[Records shown Boundary: Start]

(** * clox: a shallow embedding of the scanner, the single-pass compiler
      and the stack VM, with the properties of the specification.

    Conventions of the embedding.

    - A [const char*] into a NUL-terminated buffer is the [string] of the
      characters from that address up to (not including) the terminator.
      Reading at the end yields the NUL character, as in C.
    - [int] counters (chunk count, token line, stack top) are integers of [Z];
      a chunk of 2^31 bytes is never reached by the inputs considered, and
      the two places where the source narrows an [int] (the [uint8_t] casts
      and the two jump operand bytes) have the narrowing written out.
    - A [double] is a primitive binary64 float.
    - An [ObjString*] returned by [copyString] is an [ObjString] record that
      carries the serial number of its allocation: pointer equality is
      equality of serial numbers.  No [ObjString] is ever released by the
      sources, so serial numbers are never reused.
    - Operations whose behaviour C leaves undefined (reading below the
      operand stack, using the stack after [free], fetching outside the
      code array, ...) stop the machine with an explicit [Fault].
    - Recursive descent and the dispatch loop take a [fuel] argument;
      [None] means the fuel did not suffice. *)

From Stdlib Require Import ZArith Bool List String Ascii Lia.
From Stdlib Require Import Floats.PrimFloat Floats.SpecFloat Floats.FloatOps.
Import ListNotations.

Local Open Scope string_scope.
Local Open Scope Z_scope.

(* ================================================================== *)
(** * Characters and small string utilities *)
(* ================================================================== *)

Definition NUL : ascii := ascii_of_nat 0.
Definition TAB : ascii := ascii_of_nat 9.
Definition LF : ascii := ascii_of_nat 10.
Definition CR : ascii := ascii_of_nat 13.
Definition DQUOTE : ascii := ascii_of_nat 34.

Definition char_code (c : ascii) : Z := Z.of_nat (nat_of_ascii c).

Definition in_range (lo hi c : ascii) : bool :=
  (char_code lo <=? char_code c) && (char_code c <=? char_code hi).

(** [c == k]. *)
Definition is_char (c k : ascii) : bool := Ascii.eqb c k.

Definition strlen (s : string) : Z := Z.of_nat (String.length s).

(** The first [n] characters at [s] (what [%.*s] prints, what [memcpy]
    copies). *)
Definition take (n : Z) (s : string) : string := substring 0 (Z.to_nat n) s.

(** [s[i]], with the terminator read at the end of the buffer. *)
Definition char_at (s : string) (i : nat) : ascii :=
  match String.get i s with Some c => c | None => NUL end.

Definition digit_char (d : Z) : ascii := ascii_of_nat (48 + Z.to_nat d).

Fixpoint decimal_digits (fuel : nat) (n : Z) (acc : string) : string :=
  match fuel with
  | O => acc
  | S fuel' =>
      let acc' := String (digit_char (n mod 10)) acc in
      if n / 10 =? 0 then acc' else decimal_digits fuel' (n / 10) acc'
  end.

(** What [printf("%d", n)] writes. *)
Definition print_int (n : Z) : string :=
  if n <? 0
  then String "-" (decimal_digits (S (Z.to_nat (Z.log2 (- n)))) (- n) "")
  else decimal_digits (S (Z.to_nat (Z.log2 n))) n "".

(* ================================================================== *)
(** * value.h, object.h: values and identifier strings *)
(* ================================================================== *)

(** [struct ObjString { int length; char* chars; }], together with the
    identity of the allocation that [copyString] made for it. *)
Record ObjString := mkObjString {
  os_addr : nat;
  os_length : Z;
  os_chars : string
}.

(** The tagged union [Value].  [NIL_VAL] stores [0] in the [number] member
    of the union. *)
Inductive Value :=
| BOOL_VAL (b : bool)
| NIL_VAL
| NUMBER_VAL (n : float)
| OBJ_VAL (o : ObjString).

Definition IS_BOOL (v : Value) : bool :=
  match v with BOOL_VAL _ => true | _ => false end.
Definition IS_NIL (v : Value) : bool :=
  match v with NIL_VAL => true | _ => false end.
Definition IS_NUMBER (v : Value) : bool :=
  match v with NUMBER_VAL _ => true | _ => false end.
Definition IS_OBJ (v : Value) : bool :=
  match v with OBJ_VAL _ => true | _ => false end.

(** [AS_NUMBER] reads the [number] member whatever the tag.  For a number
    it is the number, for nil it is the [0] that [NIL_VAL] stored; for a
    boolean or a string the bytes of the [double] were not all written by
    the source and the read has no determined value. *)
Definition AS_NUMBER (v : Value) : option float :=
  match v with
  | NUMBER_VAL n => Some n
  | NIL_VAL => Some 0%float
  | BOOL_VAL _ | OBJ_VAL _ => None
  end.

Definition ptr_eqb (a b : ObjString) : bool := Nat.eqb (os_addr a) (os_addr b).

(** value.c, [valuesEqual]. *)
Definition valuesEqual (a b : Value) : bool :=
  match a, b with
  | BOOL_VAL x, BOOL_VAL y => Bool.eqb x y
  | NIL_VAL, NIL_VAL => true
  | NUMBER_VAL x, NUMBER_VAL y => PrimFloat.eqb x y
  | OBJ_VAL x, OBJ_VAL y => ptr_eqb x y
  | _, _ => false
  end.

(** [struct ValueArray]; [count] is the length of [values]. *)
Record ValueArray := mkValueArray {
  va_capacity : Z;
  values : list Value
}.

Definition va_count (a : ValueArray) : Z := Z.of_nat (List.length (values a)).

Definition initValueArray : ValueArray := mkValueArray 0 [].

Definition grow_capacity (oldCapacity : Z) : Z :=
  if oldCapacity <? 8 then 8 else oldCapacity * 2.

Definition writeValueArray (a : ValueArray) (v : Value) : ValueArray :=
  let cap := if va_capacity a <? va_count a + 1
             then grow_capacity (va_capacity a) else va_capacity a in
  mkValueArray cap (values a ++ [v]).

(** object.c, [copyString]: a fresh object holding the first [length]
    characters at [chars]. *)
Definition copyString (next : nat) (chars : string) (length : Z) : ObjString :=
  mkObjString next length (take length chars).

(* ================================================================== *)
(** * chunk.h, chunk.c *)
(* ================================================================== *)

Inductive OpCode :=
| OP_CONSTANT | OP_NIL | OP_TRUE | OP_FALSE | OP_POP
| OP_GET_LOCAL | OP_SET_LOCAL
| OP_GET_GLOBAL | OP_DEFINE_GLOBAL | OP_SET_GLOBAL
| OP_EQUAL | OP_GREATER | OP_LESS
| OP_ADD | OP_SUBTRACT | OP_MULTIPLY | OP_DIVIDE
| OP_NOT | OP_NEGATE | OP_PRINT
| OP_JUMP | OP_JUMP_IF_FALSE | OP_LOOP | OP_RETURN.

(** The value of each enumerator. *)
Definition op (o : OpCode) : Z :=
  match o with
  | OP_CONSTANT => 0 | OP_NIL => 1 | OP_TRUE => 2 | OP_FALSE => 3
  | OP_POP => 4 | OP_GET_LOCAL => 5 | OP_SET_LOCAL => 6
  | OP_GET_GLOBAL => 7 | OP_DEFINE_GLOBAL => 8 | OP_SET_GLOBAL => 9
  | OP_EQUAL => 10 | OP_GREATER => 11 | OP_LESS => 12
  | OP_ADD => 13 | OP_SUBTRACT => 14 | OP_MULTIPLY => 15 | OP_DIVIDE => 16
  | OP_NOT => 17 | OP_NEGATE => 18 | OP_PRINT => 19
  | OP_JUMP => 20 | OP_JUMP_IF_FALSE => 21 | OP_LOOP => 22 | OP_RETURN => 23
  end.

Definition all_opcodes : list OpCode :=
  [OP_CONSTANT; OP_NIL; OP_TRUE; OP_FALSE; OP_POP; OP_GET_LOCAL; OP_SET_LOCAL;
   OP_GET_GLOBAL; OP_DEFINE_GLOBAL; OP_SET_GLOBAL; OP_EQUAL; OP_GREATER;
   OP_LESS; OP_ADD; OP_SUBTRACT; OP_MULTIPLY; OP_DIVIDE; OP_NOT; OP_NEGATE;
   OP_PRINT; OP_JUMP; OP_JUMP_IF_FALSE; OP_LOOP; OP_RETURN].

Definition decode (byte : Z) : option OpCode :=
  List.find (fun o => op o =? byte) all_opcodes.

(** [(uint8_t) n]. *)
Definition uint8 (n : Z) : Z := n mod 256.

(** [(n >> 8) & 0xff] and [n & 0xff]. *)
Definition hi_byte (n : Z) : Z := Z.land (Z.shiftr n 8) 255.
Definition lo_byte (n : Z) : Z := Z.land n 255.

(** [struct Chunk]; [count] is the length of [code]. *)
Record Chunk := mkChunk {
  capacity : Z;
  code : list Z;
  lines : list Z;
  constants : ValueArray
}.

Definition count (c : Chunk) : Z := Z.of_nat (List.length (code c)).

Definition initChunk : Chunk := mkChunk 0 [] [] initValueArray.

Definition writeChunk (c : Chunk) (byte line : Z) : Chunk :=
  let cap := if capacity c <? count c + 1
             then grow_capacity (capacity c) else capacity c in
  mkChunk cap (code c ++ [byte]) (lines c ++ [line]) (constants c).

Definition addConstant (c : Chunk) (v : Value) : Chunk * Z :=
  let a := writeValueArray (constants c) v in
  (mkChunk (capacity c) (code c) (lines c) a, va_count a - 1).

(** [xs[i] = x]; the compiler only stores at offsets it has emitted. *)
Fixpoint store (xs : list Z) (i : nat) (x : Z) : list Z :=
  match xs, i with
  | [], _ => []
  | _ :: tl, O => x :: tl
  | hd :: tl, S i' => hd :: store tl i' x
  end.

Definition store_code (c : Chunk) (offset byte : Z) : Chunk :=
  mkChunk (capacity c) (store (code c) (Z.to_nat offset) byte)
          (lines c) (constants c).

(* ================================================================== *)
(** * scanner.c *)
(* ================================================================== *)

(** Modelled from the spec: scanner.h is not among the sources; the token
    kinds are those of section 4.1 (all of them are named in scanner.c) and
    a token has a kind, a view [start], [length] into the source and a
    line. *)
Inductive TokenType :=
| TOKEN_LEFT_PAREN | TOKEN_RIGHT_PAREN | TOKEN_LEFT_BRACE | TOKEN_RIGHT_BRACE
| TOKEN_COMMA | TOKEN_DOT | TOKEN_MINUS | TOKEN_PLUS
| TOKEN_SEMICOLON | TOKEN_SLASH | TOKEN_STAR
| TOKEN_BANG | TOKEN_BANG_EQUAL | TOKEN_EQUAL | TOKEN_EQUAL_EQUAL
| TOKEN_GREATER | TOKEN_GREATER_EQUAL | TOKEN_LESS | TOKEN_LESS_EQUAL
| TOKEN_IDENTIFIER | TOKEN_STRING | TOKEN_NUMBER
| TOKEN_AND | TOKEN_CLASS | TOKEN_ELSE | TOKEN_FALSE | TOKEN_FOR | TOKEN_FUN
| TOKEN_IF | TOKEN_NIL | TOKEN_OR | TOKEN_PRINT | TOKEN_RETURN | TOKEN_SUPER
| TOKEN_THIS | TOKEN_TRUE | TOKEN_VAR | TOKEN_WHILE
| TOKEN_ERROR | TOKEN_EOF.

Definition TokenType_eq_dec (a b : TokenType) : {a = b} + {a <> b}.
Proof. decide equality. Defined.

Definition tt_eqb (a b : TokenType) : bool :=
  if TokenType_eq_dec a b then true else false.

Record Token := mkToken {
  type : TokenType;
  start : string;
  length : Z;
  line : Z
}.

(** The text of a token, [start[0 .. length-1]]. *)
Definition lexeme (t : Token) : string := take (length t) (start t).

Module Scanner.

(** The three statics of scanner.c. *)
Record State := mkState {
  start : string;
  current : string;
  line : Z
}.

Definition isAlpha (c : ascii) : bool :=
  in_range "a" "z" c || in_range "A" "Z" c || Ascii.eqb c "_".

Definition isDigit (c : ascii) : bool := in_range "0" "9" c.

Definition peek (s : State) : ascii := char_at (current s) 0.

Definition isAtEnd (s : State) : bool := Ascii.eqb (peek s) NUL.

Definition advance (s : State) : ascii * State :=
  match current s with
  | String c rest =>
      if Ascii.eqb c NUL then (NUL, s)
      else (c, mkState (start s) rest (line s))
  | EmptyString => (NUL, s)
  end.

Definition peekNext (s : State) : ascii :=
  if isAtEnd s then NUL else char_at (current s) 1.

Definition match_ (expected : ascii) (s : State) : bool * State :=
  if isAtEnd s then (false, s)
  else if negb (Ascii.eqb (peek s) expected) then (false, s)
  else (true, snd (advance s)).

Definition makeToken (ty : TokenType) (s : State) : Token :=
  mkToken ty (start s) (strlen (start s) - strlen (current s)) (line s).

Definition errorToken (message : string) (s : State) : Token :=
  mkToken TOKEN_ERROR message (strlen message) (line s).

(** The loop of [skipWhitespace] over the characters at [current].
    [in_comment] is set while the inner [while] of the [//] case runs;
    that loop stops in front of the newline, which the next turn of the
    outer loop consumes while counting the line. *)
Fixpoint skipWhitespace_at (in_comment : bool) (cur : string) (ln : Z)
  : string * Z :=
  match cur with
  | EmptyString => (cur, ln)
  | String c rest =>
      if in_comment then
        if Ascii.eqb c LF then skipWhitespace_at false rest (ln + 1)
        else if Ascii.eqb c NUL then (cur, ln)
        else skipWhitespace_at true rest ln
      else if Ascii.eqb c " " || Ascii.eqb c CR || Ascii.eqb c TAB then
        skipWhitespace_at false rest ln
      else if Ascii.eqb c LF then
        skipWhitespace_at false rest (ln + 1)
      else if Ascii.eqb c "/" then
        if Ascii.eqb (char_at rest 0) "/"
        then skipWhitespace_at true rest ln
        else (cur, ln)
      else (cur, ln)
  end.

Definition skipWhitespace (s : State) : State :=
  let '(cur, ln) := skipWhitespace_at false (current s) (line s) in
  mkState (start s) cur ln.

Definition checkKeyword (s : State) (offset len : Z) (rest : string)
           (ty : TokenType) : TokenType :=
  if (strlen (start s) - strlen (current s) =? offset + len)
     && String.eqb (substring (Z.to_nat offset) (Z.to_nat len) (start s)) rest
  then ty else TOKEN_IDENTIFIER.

[Records shown Boundary: End]
[Records shown Boundary: Start]

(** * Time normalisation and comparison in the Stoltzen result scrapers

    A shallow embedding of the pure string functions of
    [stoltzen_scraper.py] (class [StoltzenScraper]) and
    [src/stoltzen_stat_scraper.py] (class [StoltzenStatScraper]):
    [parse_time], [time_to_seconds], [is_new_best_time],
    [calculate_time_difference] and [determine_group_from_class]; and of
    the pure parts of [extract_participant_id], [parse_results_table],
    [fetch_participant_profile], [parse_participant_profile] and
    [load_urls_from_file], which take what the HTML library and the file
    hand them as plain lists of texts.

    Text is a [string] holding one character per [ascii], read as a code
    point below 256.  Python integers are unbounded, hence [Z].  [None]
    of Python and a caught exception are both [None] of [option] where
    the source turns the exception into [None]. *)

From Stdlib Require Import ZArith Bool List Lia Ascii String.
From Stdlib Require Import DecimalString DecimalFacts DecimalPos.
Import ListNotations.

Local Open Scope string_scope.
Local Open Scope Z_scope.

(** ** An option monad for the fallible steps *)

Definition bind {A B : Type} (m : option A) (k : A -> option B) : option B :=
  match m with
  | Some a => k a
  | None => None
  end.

[Records shown Boundary: End]

## Exercise details
In the records above, find each line that mentions the string "Python", then copy it.

## Exercise answer
    point below 256.  Python integers are unbounded, hence [Z].  [None]
    of Python and a caught exception are both [None] of [option] where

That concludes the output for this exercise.